## Task item
Output the data below line for line, exactly, up to and including the line where "[tools/PokeemeraldMapConverter] and the" appears.

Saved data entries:
· · · · · · ·

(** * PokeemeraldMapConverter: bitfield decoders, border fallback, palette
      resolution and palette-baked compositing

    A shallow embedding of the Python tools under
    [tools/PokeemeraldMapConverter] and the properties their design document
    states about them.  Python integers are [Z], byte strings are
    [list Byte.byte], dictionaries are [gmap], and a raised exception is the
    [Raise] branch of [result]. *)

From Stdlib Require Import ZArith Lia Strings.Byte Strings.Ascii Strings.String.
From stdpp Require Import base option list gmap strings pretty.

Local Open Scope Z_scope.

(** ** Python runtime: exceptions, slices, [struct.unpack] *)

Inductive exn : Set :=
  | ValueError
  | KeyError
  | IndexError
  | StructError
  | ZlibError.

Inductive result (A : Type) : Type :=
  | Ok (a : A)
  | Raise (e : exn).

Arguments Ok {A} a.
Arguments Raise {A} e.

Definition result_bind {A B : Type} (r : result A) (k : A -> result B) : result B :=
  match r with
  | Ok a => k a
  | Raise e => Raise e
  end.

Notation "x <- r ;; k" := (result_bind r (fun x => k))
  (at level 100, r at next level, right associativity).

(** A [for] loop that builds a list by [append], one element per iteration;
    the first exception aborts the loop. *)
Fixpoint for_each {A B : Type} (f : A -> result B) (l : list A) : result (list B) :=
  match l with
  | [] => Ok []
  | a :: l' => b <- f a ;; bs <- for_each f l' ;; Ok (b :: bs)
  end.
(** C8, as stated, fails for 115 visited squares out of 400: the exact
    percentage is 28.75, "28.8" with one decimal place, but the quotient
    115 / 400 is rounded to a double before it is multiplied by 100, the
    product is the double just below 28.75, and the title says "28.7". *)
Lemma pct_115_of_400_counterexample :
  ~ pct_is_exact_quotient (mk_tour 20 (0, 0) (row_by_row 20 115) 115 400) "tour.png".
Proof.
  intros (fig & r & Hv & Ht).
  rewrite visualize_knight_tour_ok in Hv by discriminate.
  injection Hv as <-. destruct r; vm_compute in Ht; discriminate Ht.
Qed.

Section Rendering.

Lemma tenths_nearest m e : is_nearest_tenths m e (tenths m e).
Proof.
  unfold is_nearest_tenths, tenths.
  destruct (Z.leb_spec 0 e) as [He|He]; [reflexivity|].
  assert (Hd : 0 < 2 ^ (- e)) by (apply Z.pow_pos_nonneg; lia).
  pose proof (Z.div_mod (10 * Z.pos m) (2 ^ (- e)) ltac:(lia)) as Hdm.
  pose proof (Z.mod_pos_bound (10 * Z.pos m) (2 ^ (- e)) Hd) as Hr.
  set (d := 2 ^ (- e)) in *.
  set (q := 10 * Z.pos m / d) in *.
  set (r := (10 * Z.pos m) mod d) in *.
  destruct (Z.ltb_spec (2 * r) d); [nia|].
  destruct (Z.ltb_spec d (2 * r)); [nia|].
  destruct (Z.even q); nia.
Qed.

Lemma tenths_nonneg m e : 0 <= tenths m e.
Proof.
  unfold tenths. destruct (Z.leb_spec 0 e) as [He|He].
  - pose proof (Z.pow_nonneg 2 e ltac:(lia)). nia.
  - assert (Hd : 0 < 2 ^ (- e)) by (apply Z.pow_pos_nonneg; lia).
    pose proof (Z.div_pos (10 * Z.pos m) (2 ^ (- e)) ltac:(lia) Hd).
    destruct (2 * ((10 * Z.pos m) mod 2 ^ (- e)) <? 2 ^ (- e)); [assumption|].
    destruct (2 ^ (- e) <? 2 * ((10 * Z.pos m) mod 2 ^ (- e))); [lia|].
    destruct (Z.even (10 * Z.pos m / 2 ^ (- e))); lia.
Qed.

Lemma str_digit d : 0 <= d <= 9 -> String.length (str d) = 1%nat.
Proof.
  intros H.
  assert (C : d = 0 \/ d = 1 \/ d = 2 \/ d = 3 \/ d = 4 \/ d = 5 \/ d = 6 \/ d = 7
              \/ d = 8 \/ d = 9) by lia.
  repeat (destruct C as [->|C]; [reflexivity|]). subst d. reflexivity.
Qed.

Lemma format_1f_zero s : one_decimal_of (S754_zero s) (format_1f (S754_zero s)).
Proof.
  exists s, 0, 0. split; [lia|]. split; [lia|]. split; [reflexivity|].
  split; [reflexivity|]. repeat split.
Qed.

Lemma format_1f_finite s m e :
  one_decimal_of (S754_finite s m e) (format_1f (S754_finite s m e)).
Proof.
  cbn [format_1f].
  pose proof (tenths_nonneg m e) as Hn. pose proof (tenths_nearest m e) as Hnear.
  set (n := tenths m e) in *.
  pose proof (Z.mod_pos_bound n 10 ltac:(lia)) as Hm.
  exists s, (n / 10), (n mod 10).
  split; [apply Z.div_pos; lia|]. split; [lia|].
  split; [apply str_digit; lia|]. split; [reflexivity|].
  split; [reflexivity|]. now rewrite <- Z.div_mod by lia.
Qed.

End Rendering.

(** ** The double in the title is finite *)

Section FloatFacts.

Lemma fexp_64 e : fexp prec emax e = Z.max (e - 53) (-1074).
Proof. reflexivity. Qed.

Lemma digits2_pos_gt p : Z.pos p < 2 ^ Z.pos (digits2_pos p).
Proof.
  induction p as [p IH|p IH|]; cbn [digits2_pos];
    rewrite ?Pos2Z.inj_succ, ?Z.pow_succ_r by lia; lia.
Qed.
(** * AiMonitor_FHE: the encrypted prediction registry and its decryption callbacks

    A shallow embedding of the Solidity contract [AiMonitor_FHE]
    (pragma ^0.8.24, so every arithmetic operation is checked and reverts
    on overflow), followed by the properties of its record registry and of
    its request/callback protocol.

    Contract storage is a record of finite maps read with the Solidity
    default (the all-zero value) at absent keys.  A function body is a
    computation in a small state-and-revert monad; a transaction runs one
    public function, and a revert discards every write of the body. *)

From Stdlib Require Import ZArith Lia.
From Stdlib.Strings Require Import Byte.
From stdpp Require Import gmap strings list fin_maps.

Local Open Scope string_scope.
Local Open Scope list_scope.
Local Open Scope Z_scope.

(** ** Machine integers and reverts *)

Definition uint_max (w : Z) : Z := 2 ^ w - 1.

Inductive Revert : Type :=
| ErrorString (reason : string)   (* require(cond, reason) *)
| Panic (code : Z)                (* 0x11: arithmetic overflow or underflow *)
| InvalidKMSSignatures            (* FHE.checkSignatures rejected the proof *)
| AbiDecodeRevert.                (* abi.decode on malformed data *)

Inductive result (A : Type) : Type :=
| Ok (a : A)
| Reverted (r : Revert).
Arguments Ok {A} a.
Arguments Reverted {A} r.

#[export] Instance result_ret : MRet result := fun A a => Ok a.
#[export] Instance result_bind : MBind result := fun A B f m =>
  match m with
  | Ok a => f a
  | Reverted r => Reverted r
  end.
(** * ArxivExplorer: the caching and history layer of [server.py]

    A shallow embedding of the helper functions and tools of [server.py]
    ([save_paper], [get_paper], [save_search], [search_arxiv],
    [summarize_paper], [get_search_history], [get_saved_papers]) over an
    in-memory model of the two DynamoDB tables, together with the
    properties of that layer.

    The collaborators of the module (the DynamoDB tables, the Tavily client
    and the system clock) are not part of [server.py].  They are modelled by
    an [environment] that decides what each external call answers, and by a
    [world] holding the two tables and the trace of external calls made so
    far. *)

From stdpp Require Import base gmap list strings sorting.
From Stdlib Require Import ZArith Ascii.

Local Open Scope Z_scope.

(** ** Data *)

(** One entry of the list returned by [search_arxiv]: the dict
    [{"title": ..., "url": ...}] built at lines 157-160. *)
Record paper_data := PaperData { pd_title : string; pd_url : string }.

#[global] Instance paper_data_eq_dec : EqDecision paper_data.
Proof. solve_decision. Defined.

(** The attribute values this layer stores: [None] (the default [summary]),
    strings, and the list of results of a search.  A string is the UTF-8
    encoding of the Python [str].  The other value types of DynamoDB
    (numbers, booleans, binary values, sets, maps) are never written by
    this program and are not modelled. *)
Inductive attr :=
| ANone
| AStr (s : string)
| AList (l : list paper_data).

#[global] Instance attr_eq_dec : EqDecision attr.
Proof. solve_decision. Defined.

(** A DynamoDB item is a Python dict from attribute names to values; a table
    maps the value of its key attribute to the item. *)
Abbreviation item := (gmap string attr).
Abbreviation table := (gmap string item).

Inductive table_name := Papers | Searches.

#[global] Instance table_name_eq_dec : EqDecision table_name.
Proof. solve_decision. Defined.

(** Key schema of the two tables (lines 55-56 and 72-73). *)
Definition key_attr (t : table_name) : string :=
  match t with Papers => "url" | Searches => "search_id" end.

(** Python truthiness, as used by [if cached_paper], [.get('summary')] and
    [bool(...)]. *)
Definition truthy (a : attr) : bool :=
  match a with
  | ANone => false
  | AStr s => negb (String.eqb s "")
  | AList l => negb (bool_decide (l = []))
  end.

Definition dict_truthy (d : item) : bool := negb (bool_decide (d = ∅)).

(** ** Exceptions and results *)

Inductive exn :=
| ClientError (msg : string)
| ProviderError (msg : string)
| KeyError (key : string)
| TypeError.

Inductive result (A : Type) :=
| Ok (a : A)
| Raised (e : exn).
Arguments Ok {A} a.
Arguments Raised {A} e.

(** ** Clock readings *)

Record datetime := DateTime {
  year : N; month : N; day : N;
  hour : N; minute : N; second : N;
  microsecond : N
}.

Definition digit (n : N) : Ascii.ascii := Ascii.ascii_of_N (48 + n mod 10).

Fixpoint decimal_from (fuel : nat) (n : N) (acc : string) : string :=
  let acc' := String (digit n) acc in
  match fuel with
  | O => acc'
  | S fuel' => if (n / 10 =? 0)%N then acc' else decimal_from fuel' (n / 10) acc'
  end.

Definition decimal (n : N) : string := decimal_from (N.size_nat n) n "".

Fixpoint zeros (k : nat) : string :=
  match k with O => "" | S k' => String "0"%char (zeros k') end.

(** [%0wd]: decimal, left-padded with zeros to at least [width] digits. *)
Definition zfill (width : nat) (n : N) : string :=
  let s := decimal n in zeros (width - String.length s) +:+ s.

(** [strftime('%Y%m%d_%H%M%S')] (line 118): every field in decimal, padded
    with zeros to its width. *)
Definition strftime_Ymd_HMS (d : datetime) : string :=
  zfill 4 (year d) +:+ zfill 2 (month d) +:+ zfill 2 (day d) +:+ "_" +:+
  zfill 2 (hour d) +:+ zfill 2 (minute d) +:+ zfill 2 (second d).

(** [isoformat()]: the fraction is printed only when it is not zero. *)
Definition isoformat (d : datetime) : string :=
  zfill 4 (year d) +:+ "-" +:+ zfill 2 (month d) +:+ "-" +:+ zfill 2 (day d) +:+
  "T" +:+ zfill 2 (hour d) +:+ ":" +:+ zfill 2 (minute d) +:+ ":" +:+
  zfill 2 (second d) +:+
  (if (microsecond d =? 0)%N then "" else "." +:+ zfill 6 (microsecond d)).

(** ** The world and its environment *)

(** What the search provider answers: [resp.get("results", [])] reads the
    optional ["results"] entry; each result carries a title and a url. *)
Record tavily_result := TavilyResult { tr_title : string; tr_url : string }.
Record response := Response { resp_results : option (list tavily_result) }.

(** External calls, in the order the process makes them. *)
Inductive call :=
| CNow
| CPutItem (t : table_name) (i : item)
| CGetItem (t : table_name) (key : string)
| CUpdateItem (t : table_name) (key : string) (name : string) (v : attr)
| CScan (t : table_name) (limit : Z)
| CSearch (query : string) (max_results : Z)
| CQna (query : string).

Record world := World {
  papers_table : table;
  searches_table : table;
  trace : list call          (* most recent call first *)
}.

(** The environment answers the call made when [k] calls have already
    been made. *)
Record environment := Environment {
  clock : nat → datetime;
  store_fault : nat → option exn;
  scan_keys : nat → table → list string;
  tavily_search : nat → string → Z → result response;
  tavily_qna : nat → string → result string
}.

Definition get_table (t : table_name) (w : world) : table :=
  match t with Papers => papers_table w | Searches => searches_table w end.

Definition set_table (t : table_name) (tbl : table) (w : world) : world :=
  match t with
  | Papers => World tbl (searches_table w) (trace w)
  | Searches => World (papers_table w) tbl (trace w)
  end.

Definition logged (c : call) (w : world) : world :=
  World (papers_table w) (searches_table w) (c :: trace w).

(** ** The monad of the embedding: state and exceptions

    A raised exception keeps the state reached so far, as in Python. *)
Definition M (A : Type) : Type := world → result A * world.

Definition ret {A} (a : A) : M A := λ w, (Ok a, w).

· · · · · · ·

## Answer to this problem
(** * PokeemeraldMapConverter: bitfield decoders, border fallback, palette
      resolution and palette-baked compositing

    A shallow embedding of the Python tools under
    [tools/PokeemeraldMapConverter] and the properties their design document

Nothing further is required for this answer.